### TASK TO COMPLETE
Within the data below, copy each line where the string "rows" is found.

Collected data
Segment Open

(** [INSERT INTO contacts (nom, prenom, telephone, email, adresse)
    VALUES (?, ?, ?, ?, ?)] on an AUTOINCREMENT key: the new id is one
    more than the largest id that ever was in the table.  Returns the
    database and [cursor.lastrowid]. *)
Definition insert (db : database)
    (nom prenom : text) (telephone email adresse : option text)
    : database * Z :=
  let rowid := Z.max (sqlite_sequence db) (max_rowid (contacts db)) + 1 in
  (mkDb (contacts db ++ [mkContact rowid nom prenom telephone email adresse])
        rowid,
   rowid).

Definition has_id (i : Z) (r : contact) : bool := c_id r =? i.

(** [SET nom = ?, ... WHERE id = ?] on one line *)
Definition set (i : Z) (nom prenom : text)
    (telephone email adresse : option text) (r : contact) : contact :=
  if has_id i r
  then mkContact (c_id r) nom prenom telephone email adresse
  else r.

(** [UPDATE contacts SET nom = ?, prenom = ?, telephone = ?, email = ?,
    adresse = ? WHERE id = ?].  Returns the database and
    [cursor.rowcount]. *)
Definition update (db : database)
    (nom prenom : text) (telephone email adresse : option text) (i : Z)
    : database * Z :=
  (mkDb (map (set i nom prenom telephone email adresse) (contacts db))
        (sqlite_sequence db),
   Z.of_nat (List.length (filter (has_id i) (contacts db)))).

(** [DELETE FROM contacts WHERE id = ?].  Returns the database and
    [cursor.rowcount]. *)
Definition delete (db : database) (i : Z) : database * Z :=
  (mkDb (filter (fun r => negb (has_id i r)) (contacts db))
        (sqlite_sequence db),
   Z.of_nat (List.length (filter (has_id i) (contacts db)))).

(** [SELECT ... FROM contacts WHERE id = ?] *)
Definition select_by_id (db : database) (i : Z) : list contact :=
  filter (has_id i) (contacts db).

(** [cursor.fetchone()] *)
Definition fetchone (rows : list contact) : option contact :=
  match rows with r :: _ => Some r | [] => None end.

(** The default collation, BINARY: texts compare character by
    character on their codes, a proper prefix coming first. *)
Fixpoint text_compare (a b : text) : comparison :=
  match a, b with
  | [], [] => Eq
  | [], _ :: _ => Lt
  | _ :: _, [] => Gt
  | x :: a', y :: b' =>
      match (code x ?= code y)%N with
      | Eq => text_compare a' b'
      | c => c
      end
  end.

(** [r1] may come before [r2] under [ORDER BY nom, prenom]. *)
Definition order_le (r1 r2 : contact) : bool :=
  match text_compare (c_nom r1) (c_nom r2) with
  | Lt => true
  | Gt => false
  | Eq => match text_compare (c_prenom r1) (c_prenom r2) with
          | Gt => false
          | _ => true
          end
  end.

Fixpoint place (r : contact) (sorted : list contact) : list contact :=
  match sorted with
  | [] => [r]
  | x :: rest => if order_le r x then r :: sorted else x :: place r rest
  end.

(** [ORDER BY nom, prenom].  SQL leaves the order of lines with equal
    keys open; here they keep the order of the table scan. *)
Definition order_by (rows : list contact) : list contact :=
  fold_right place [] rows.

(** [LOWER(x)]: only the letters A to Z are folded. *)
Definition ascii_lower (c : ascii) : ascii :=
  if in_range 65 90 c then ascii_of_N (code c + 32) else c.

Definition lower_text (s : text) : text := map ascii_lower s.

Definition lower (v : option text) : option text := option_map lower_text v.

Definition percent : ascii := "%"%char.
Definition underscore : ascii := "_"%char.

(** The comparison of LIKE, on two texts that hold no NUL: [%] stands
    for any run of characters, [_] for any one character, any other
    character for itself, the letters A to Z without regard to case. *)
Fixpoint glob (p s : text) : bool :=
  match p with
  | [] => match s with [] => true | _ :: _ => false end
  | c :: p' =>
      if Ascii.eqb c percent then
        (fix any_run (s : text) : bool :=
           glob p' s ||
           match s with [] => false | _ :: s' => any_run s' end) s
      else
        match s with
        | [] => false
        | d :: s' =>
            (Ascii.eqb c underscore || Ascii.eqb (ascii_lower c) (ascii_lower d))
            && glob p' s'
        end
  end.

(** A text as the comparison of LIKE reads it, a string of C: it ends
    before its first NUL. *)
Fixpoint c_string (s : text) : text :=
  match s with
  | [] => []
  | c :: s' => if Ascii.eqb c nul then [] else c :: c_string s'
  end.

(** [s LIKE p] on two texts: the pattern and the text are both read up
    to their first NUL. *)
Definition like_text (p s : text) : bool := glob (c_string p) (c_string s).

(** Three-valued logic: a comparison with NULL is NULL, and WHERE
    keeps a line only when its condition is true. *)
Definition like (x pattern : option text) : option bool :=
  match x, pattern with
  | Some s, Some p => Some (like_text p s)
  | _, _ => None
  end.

Segment Closed

### EXPECTED ANSWER
Definition fetchone (rows : list contact) : option contact :=
  match rows with r :: _ => Some r | [] => None end.
Definition order_by (rows : list contact) : list contact :=
  fold_right place [] rows.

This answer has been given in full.